# How to complete this task
Below are the records; copy exactly the stretch from the line containing "d_token : result crypto_error string;" through the line containing "call SvcStore m.", both ends included, and nothing else.

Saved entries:

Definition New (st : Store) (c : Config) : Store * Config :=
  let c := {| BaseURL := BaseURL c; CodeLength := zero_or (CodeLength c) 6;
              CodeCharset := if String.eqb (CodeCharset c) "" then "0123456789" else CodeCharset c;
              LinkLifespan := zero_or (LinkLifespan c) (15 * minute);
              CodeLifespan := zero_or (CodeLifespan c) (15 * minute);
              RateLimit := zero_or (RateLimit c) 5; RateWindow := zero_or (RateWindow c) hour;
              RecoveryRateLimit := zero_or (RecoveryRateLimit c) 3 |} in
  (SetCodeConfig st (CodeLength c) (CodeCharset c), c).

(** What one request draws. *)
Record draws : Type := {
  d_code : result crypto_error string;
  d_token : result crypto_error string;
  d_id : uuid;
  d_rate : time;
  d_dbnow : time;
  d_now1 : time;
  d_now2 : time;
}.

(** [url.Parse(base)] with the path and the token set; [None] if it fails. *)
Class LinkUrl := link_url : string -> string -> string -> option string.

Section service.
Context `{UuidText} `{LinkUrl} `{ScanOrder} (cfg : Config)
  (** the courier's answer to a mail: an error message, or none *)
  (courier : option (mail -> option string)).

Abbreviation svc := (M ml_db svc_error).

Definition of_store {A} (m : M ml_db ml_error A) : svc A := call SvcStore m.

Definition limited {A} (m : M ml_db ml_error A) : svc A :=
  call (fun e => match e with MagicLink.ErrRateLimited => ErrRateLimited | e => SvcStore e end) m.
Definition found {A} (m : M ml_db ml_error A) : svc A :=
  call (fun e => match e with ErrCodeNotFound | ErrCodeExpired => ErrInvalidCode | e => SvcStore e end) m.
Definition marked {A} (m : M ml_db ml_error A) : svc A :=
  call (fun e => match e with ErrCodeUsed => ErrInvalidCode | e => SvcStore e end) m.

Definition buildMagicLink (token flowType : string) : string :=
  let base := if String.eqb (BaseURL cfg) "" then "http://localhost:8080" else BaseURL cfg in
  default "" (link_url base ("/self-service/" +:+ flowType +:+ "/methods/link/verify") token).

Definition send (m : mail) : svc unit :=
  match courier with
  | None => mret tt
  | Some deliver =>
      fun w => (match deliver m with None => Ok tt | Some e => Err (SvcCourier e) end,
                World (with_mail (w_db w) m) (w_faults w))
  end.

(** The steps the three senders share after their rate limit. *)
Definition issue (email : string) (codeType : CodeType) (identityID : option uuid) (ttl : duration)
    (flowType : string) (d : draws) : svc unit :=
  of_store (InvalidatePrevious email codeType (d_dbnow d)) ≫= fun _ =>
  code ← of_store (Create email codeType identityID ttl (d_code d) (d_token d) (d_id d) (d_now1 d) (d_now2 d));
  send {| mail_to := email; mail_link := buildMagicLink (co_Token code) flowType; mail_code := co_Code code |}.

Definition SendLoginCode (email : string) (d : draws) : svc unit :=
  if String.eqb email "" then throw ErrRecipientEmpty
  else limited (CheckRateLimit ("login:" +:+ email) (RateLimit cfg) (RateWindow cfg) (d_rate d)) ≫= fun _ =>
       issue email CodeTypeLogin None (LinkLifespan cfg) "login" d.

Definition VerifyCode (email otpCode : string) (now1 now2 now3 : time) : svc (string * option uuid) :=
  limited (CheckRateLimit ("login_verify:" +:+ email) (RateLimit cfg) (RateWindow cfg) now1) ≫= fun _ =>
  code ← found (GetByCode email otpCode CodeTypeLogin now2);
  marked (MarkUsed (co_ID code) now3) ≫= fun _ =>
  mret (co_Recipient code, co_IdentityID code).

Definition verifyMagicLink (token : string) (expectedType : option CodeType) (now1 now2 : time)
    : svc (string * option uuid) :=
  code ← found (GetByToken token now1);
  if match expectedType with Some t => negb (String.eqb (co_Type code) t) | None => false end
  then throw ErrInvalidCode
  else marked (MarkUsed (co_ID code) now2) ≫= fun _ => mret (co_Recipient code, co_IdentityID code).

---

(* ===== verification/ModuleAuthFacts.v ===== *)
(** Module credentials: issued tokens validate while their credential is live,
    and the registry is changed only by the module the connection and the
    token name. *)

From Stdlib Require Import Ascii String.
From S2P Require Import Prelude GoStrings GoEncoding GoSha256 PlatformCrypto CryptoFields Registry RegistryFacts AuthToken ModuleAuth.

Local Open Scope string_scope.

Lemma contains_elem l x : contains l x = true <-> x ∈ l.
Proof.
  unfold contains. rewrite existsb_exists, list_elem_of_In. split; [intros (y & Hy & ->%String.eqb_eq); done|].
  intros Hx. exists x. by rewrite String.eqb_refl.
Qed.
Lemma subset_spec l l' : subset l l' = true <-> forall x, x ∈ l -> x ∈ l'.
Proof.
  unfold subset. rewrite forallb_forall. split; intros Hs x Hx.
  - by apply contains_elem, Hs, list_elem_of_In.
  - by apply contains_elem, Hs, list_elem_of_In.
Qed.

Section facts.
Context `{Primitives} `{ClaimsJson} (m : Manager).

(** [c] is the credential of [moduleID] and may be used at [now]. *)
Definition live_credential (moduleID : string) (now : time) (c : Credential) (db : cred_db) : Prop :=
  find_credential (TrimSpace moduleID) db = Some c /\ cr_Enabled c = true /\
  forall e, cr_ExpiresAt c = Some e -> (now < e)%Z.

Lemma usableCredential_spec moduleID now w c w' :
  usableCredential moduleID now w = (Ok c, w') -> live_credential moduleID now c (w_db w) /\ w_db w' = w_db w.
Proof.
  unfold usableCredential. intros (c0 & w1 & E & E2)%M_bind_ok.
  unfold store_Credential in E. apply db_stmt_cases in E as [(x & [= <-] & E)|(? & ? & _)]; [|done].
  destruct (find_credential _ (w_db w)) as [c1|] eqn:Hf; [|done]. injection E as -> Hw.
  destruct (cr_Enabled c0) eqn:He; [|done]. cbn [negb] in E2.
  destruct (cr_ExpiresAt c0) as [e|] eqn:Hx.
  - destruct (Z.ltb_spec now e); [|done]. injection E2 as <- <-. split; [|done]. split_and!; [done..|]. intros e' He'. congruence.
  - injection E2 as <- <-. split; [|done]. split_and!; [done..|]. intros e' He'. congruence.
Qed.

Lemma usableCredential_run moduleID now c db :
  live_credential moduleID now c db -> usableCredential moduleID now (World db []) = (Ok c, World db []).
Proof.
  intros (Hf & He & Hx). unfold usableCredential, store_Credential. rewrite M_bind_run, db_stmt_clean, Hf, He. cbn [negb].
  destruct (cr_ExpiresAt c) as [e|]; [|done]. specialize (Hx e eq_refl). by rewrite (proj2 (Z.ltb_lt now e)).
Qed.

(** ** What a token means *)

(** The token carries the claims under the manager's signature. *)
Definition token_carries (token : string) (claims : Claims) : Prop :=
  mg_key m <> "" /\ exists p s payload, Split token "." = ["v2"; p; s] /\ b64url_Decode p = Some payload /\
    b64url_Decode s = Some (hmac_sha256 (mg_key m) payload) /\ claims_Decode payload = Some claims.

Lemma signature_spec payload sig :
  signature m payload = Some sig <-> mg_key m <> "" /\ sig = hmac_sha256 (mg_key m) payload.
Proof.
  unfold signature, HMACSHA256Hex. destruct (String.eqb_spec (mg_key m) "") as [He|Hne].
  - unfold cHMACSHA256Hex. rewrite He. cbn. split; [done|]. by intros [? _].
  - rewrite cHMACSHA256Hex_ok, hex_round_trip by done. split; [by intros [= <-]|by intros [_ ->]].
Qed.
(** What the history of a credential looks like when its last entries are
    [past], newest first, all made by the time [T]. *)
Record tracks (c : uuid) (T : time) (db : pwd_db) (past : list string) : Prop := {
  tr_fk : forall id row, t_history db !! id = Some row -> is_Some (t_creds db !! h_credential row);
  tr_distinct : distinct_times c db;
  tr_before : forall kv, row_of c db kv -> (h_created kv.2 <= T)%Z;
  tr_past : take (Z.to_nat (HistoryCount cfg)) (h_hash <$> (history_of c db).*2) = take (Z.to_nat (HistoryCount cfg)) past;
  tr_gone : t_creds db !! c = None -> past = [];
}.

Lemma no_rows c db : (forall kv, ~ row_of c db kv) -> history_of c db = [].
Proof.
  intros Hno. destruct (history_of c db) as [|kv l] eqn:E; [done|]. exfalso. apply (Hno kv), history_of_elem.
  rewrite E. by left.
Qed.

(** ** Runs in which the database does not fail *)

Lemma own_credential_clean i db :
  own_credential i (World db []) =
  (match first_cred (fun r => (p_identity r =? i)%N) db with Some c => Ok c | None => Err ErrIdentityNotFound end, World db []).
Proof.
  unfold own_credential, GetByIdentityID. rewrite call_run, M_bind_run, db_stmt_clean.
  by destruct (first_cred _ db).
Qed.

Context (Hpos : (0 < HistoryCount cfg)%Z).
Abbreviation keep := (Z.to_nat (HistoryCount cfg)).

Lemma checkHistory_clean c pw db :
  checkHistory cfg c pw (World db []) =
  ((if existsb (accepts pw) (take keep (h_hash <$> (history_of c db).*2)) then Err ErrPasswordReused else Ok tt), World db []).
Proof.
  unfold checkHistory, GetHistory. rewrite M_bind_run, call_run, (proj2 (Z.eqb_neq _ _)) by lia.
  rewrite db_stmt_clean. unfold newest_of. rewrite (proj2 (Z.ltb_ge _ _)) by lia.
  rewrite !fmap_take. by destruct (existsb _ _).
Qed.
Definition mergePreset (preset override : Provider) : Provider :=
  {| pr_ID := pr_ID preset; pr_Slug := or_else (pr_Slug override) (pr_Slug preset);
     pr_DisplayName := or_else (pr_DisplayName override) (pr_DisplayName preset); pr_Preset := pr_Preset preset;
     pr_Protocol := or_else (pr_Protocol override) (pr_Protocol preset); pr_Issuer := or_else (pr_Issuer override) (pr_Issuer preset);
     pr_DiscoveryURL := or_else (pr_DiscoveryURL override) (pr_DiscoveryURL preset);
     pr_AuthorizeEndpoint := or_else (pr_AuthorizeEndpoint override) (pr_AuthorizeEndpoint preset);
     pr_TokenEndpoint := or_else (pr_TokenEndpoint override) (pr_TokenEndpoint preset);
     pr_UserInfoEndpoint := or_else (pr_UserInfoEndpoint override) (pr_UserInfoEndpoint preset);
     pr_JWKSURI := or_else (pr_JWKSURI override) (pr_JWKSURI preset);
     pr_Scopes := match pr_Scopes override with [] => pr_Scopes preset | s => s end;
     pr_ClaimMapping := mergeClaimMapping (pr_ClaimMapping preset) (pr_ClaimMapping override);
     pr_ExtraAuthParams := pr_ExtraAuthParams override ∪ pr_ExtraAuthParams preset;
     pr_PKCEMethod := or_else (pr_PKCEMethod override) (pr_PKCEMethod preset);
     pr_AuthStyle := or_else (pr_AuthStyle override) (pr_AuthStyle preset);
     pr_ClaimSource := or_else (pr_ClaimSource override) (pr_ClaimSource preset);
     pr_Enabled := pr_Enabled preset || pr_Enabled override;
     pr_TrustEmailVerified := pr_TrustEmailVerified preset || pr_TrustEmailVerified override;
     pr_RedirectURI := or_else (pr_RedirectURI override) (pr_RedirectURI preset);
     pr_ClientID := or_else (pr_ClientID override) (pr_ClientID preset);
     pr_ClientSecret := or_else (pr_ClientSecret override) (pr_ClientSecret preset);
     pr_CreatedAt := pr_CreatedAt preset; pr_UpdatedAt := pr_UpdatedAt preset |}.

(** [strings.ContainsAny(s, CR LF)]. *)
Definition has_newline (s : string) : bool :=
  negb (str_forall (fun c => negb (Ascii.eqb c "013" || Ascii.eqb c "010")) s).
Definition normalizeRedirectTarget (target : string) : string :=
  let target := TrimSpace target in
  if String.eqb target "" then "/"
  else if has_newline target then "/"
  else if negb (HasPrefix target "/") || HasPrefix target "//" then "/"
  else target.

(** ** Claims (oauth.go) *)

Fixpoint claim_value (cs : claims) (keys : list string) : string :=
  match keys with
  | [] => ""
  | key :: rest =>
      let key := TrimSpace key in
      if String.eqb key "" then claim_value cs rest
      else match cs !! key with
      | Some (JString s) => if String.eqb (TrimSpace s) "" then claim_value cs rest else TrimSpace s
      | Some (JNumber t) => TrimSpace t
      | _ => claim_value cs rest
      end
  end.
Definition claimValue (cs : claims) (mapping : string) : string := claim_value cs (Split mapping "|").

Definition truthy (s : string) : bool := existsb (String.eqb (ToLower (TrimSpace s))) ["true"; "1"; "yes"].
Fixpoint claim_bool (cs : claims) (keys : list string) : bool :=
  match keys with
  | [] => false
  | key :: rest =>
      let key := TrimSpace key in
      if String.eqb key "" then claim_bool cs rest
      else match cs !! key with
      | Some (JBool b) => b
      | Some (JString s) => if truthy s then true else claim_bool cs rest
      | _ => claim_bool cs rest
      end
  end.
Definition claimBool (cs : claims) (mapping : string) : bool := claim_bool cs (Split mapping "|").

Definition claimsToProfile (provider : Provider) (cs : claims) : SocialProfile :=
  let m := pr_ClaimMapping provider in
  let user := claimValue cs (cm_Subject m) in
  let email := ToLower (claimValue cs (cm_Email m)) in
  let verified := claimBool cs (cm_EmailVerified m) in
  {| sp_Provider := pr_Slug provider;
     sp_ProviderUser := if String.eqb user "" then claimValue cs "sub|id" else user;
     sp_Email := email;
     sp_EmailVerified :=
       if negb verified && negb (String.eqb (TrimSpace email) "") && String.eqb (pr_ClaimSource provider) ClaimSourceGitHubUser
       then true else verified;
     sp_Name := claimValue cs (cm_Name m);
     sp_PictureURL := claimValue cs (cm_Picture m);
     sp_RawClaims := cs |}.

==

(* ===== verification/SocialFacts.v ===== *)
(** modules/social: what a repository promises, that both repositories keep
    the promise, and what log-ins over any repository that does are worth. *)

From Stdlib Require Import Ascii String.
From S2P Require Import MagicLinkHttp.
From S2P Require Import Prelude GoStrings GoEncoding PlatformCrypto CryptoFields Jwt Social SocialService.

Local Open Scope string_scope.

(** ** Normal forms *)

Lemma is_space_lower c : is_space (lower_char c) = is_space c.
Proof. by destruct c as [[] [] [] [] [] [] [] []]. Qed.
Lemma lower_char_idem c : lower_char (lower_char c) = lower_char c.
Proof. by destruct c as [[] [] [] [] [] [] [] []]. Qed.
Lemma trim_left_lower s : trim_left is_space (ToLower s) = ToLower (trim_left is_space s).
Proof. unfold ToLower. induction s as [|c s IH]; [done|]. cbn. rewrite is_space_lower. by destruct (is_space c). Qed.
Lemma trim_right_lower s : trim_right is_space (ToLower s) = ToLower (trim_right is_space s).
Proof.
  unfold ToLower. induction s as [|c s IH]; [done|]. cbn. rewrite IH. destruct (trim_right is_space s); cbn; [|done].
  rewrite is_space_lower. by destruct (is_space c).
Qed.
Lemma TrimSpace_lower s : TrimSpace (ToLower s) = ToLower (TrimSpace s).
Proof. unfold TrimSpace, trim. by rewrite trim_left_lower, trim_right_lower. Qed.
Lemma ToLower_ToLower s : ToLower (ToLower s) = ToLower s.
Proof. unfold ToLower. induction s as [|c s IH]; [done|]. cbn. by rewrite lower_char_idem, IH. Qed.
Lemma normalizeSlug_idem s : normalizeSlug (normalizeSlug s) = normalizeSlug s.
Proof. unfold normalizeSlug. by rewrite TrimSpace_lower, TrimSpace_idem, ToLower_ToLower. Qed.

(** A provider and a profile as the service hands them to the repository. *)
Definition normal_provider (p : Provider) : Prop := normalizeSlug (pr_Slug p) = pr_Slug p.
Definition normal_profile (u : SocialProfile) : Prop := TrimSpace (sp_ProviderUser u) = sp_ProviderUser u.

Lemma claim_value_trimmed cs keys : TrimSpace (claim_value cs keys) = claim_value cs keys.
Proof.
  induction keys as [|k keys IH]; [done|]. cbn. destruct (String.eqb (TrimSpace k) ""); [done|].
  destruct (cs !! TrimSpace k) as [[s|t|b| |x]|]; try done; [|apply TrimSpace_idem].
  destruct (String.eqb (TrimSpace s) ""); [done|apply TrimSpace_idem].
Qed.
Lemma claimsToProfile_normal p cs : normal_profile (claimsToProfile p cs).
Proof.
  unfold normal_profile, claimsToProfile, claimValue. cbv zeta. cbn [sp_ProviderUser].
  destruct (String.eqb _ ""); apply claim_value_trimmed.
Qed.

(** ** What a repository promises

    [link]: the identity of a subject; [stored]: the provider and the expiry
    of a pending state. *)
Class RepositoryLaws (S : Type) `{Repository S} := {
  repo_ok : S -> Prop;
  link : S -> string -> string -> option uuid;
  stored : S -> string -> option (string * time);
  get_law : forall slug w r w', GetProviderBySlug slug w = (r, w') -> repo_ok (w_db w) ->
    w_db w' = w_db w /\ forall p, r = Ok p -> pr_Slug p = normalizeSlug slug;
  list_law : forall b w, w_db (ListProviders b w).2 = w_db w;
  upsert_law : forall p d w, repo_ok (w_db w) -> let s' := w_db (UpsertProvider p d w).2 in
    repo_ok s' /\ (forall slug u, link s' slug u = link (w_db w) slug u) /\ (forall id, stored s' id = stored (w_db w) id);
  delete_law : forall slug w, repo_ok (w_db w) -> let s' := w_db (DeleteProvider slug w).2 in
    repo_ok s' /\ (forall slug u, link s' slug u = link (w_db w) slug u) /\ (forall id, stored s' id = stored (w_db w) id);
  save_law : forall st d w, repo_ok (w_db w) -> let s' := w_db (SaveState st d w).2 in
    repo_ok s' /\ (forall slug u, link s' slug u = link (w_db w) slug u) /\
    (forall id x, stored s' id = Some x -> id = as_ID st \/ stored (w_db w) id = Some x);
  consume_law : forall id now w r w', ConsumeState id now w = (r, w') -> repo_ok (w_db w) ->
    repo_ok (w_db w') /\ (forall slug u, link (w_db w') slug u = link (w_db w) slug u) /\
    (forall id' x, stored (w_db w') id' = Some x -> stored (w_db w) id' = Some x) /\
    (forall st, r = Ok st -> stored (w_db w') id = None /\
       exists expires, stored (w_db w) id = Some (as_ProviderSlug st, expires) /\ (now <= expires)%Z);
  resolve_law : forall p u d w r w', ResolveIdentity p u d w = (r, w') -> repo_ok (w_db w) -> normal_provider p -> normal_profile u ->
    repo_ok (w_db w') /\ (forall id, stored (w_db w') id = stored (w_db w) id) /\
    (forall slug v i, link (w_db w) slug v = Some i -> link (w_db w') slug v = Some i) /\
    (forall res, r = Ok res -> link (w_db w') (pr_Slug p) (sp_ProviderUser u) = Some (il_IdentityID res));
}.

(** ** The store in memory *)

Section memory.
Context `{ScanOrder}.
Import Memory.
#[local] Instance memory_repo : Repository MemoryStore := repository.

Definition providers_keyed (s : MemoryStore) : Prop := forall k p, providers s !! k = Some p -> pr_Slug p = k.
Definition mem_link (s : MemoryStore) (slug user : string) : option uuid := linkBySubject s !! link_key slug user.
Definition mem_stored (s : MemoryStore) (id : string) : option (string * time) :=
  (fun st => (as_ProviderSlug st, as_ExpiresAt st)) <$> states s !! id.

# Output below
  d_token : result crypto_error string;
  d_id : uuid;
  d_rate : time;
  d_dbnow : time;
  d_now1 : time;
  d_now2 : time;
}.

(** [url.Parse(base)] with the path and the token set; [None] if it fails. *)
Class LinkUrl := link_url : string -> string -> string -> option string.

Section service.
Context `{UuidText} `{LinkUrl} `{ScanOrder} (cfg : Config)
  (** the courier's answer to a mail: an error message, or none *)
  (courier : option (mail -> option string)).

Abbreviation svc := (M ml_db svc_error).

Definition of_store {A} (m : M ml_db ml_error A) : svc A := call SvcStore m.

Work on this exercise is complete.